GRANDVILLE, Mich. (WOOD) — There are some obvious things to avoid to limit the spread of coronavirus — stay at home if you’re sick and keep your distance if you’re out.
But what about the simple task of filling up at the pump?
Former NFL tight end and coronavirus survivor Mark Campbell told President Trump this week that he believes he picked up the virus by filling up the car during a trip up north with his family.
“The only thing I can think of that I did out of the ordinary — because none of them, thank God, ever had symptoms, still don’t have symptoms, I quarantined for them — is I touched a gasoline pump handle,” Campbell told the President.
Campbell’s story touches on the concerns Gov. Whitmer talks about in defending some of the stay-at-home executive order restrictions.
“That’s the visual I evoke all of the time,” the governor said in a news conference Wednesday afternoon. “Because our nurses, our doctors and our grocery clerks have to gas up when they go to work.”
Craig Hoppen, president and CEO of J & H Oil isn’t convinced.
“While it’s certainly possible, it would be difficult to say exactly where you got it or who you got it from,” Hoppen said.
But the company isn’t taking any chances either.

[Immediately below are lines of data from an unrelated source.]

(** X7. Every spectrum of a fit is the spectrum given at its place,
    under its name, resampled to the grid of the fit, and carries as
    [scale_flux] its normalised flux, of the length of the flux and, when
    the resampled flux does not sum to zero, of sum one. *)
Theorem specPCA_normalised_fluxes (spec_list_orig : list Sed) (comps : Z)
    (minWavelen maxWavelen : Qc) (self : pcaSED) :
  specPCA magListForSed resampleSED sklPCA_fit spec_list_orig comps
          minWavelen maxWavelen = Ok self →
  Forall2 (λ orig spec,
      name spec = name orig ∧
      flambda spec
      = resampleSED (wavelen orig) (flambda orig) (wavelen spec) ∧
      ∃ sf, scale_flux spec = Some sf ∧
            length sf = length (flambda spec) ∧
            (np_sum (flambda spec) ≠ 0 → np_sum sf = 1))
    spec_list_orig (spec_list self).
Proof.
  intros (first & rest & ws & p & -> & _ & _ & ->)%specPCA_inv.
  unfold fit_of. cbv zeta. cbn [spec_list].
  apply Forall2_fmap_r, Forall_Forall2_diag, Forall_forall.
  intros orig _. unfold resampled_copy. cbn [name flambda wavelen scale_flux].
  do 2 (split; [done|]). eexists. split; [done|].
  split; [unfold scaleSpectrum; by rewrite length_fmap|].
  apply np_sum_scaleSpectrum.
Qed.

(** X8. When the PCA answers with the mean of the rows it was given as
    its [mean_] (nothing is asked of its axes) and no resampled flux
    sums to zero, the mean spectrum of the fit sums to one, as every
    normalised spectrum does; in exact arithmetic, exactly. *)
Theorem specPCA_mean_sums_to_one (spec_list_orig : list Sed) (comps : Z)
    (minWavelen maxWavelen : Qc) (self : pcaSED) :
  (∀ X p, sklPCA_fit comps X = Ok p →
          Forall (λ x, length x = ncols (components_ p)) X ∧
          mean_ p = np_mean_rows (ncols (components_ p)) X) →
  specPCA magListForSed resampleSED sklPCA_fit spec_list_orig comps
          minWavelen maxWavelen = Ok self →
  Forall (λ spec, np_sum (flambda spec) ≠ 0) (spec_list self) →
  np_sum (mean_spec self) = 1.
Proof.
  intros Hcontract (first & rest & ws & p & -> & _ & Hp & ->)%specPCA_inv.
  unfold fit_of. cbv zeta. cbn [spec_list mean_spec]. intros Hsums.
  apply Hcontract in Hp as [Hfeat ->].
  apply np_sum_np_mean_rows; [done|].
  apply Forall_fmap, Forall_forall. intros spec Hin.
  rewrite Forall_fmap, Forall_forall in Hfeat.
  rewrite Forall_fmap, Forall_forall in Hsums.
  specialize (Hfeat spec Hin). specialize (Hsums spec Hin).
  unfold compose in *. cbn [resampled_copy flambda] in Hsums.
  split; [exact Hfeat|]. by apply np_sum_scaleSpectrum.
Qed.
End fitted.

Lemma specPCA_colors_neighbours_witness :
  ∃ self,
    specPCA sample_mags resample_same_grid four_pca four_spectra 2 (z 1) (z 4)
    = Ok self ∧
    rows (colors self) = adjacent_colors <$> rows (mags self) ∧
    nrows (colors self) = 4%nat ∧
    array_wf (colors self) ∧ ncols (colors self) = 2%nat.
Proof.
  destruct (specPCA sample_mags resample_same_grid four_pca four_spectra 2
              (z 1) (z 4)) as [self|e] eqn:Hfit; [|by vm_compute in Hfit].
  exists self. split; [done|].
  apply (specPCA_colors_neighbours
           sample_mags resample_same_grid four_pca four_spectra 2 (z 1) (z 4)
           self 3 Hfit); [compute_done|lia].
Defined.

Lemma specPCA_normalised_fluxes_witness :
  ∃ self,
    specPCA sample_mags resample_same_grid four_pca four_spectra 2 (z 1) (z 4)
    = Ok self ∧
    Forall2 (λ orig spec,
        name spec = name orig ∧
        flambda spec
        = resample_same_grid (wavelen orig) (flambda orig) (wavelen spec) ∧
        ∃ sf, scale_flux spec = Some sf ∧
              length sf = length (flambda spec) ∧
              (np_sum (flambda spec) ≠ 0 → np_sum sf = 1))
      four_spectra (spec_list self).
Proof.
  destruct (specPCA sample_mags resample_same_grid four_pca four_spectra 2
              (z 1) (z 4)) as [self|e] eqn:Hfit; [|by vm_compute in Hfit].
  exists self. split; [done|].
  exact (specPCA_normalised_fluxes
           sample_mags resample_same_grid four_pca four_spectra 2 (z 1) (z 4)
           self Hfit).
Defined.

(** [centring_pca] answers with the mean of the rows, which have the
    length of its axes. *)
Lemma centring_pca_mean (comps : Z) (X : list vec) (p : PCA) :
  centring_pca comps X = Ok p →
  Forall (λ x, length x = ncols (components_ p)) X ∧
  mean_ p = np_mean_rows (ncols (components_ p)) X.
Proof.
  unfold centring_pca. cbv zeta. case_bool_decide as Hlen; [|done].
  by intros [= <-].
Qed.

Lemma specPCA_mean_sums_to_one_witness :
  ∃ self,
    specPCA sample_mags resample_same_grid centring_pca two_spectra 1
            (z 1) (z 2) = Ok self ∧
    np_sum (mean_spec self) = 1.
Proof.
  destruct (specPCA sample_mags resample_same_grid centring_pca two_spectra 1
              (z 1) (z 2)) as [self|e] eqn:Hfit; [|by vm_compute in Hfit].
  exists self. split; [done|].
  apply (specPCA_mean_sums_to_one
           sample_mags resample_same_grid centring_pca two_spectra 1
           (z 1) (z 2)).
  - apply centring_pca_mean.
  - exact Hfit.
  - assert ((self' ← specPCA sample_mags resample_same_grid centring_pca
                       two_spectra 1 (z 1) (z 2);
             Ok (bool_decide
                   (Forall (λ spec, np_sum (flambda spec) ≠ 0)
                           (spec_list self'))))
            = Ok true) as Hcheck by (vm_compute; reflexivity).
    rewrite Hfit in Hcheck. injection Hcheck as Hcheck.
    exact (bool_decide_eq_true_1 _ Hcheck).
Defined.

(** ** Reconstruction *)

Lemma np_cols_to_bound (a : ndarray2) (k k' : Z) :
  array_wf a → py_bound (ncols a) k = py_bound (ncols a) k' →
  np_cols_to a k = np_cols_to a k'.
Proof.
  intros Hwf Hk. unfold np_cols_to. rewrite Hk. f_equal.
  apply Forall_fmap_ext. eapply Forall_impl; [exact Hwf|].
  intros r Hr. cbn beta in Hr |- *. unfold py_slice_to. by rewrite Hr, Hk.
Qed.

(** [reconstruct_spectra] without the array operations: the slice
    either keeps every coefficient or makes the product undefined. *)
Lemma reconstruct_spectra_cases (self : pcaSED) (num_comps : Z) :
  fitted_wf self →
  reconstruct_spectra self num_comps
  = if bool_decide (py_bound (nrows (eigenspectra self)) num_comps
                    = nrows (eigenspectra self))
    then Ok (Array2 (ncols (eigenspectra self))
               (truncated_reconstruction self (nrows (eigenspectra self))))
    else Raise ValueError.
Proof.
  intros Hwf. case_bool_decide as Hk.
  - rewrite <-(reconstruct_spectra_all self (Z.of_nat (nrows (eigenspectra self))))
      by (done || lia).
    unfold reconstruct_spectra.
    rewrite (np_cols_to_bound _ num_comps (Z.of_nat (nrows (eigenspectra self))));
      [done|by destruct Hwf|].
    destruct Hwf as [_ _ -> _ _]. rewrite Hk. by rewrite py_bound_ge by lia.
  - destruct Hwf as [_ _ Hc _ _]. unfold reconstruct_spectra, np_dot.
    cbn [np_cols_to ncols]. rewrite Hc.
    by rewrite bool_decide_eq_false_2 by done.
Qed.

Lemma length_truncated_reconstruction (self : pcaSED) (k : nat) :
  length (truncated_reconstruction self k) = nrows (projected self).
Proof. unfold truncated_reconstruction. by rewrite length_fmap. Qed.

(** X9. [reconstruct_spectra] never returns a truncated reconstruction.
    On an instance of the documented shapes it either raises
    [ValueError], and then [num_comps] is below the number of
    eigenspectra, or returns the reconstruction from all eigenspectra,
    an array with one row for each spectrum and one column for each
    wavelength, and then [num_comps] is at least the number of
    eigenspectra, or there is none. *)
Theorem reconstruct_spectra_never_truncates (self : pcaSED) (num_comps : Z) :
  fitted_wf self →
  match reconstruct_spectra self num_comps with
  | Ok reconstructed_specs =>
    ((Z.of_nat (nrows (eigenspectra self)) ≤ num_comps)%Z ∨
     nrows (eigenspectra self) = 0%nat) ∧
    rows reconstructed_specs
    = truncated_reconstruction self (nrows (eigenspectra self)) ∧
    nrows reconstructed_specs = length (spec_list self) ∧
    ncols reconstructed_specs = length (mean_spec self) ∧
    array_wf reconstructed_specs
  | Raise e =>
    e = ValueError ∧ (num_comps < Z.of_nat (nrows (eigenspectra self)))%Z
  end.
Proof.
  intros Hwf. rewrite reconstruct_spectra_cases by done.
  case_bool_decide as Hk.
  - split; [unfold py_bound in Hk; case_bool_decide; lia|].
    split; [done|]. cbn [ncols].
    destruct Hwf as [He Hp Hc Hm Hs].
    split; [unfold nrows at 1; cbn [rows];
            by rewrite length_truncated_reconstruction|].
    split; [done|]. unfold array_wf. cbn [rows ncols]. unfold truncated_reconstruction.
    apply Forall_fmap, Forall_true. intros coeff. cbn beta.
    apply length_vadd; [done|]. apply length_vecmat.
    by apply Forall_take.
  - split; [done|]. unfold py_bound in Hk. case_bool_decide; lia.
Qed.

Lemma reconstruct_spectra_never_truncates_witness :
  match reconstruct_spectra sample_fit (-1) with
  | Ok reconstructed_specs =>
    ((Z.of_nat (nrows (eigenspectra sample_fit)) ≤ -1)%Z ∨
     nrows (eigenspectra sample_fit) = 0%nat) ∧
    rows reconstructed_specs
    = truncated_reconstruction sample_fit (nrows (eigenspectra sample_fit)) ∧
    nrows reconstructed_specs = length (spec_list sample_fit) ∧
    ncols reconstructed_specs = length (mean_spec sample_fit) ∧
    array_wf reconstructed_specs
  | Raise e =>
    e = ValueError ∧ (-1 < Z.of_nat (nrows (eigenspectra sample_fit)))%Z
  end.
Proof.
  apply (reconstruct_spectra_never_truncates sample_fit (-1)).
  apply sample_fit_wf.
Defined.

(** ** The colours of [calc_new_colors] *)

Lemma mapM_result_Raise {A B} (f : A → result B) (e : exn)
    (l1 l2 : list A) (x : A) :
  Forall (λ y, ∃ v, f y = Ok v) l1 → f x = Raise e →
  mapM f (l1 ++ x :: l2) = Raise e.
Proof.
  intros Hl1 Hx. induction Hl1 as [|y l1 [v Hy] _ IH]; simpl.
  - by rewrite Hx.
  - by rewrite Hy, IH.
Qed.

(** Element [x] of the comprehension of line 246. *)
Lemma color_entry (mags : vec) (x : nat) :
  (a ← py_index mags (Z.of_nat x);
   b ← py_index mags (Z.of_nat x - 1);
   Ok (a - b))
  = match mags !! x with
    | Some a =>
      Ok (a - default 0 ((default 0 (last mags) :: mags) !! x))
    | None => Raise IndexError
    end.
Proof.
  rewrite py_index_nat. destruct (mags !! x) as [a|] eqn:Ha; [|done].
  cbn [mbind result_bind]. destruct x as [|x].
  - change (Z.of_nat 0 - 1)%Z with (-1)%Z. rewrite py_index_last.
    destruct (last mags) as [b|] eqn:Hb; [done|].
    apply last_None in Hb. by subst mags.
  - replace (Z.of_nat (S x) - 1)%Z with (Z.of_nat x) by lia.
    rewrite py_index_nat. cbn [lookup list_lookup].
    destruct (lookup_lt_is_Some_2 mags x) as [b Hb].
    { apply lookup_lt_Some in Ha. lia. }
    change (mags !! x) with (lookup x mags). by rewrite Hb.
Qed.

Lemma py_range_seq (n : nat) : py_range (Z.of_nat n - 1) = Z.of_nat <$> seq 0 (n - 1).
Proof.
  unfold py_range. rewrite py_range2_seq. do 2 f_equal. lia.
Qed.

Lemma colors_of_mags_raises (filters : list string) (mags : vec) :
  (length mags < length filters - 1)%nat →
  colors_of_mags filters mags = Raise IndexError.
Proof.
  intros Hlen. unfold colors_of_mags. rewrite py_range_seq.
  set (n := (length filters - 1)%nat) in *.
  replace n with (length mags + S (n - S (length mags)))%nat by lia.
  rewrite seq_app, fmap_app. cbn [seq fmap list_fmap].
  apply mapM_result_Raise.
  - apply Forall_fmap, Forall_forall. intros x Hx%elem_of_seq.
    unfold compose. rewrite color_entry.
    destruct (lookup_lt_is_Some_2 mags x) as [a ->]; [lia|]. by eexists.
  - rewrite color_entry. by rewrite lookup_ge_None_2 by lia.
Qed.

Every half hour, employees at the more than 50 J & H stores head to the pumps with a bottle of hospital grade germicide.
“We spray that directly on the nozzle, take a paper towel and wipe it off. Then we spray a new paper towel and wipe down all of the touch points on the pump.” Hoppen said.
J & H had placed gloves by the pumps, but those began to disappear too quickly to keep up the supply.
Now, paper towels add another layer of protection between a customer’s hand and the pump handle.
“The paper towels, while we are going through them faster than ever, we have an ample supply, so there’s no excuse to not have them out on the islands now,” Hoppen said.
Store managers check security cameras to make sure the cleaning is being done.
“You probably will still see some dirt and grime on the pump because we’re not as concerned with that as we are the touch points,” said Hoppen, who also recommends the Mobile Speedpay app, which allows customers to pay without touching the pump key pad.
“Those who are trying to do a good job are going to do everything they can to protect our customer base and our employees. And I’m sure my competition, by and large, is trying to do the same thing.” said Hoppen, who also has a message for the governor.
“She has said a couple of times that she’s afraid of people going to locations like mine and contracting the virus,” Hoppen said.
“And I just want to assure both the public and Governor Whitmer that we’re doing everything we can to be responsible and clean and safe as well.”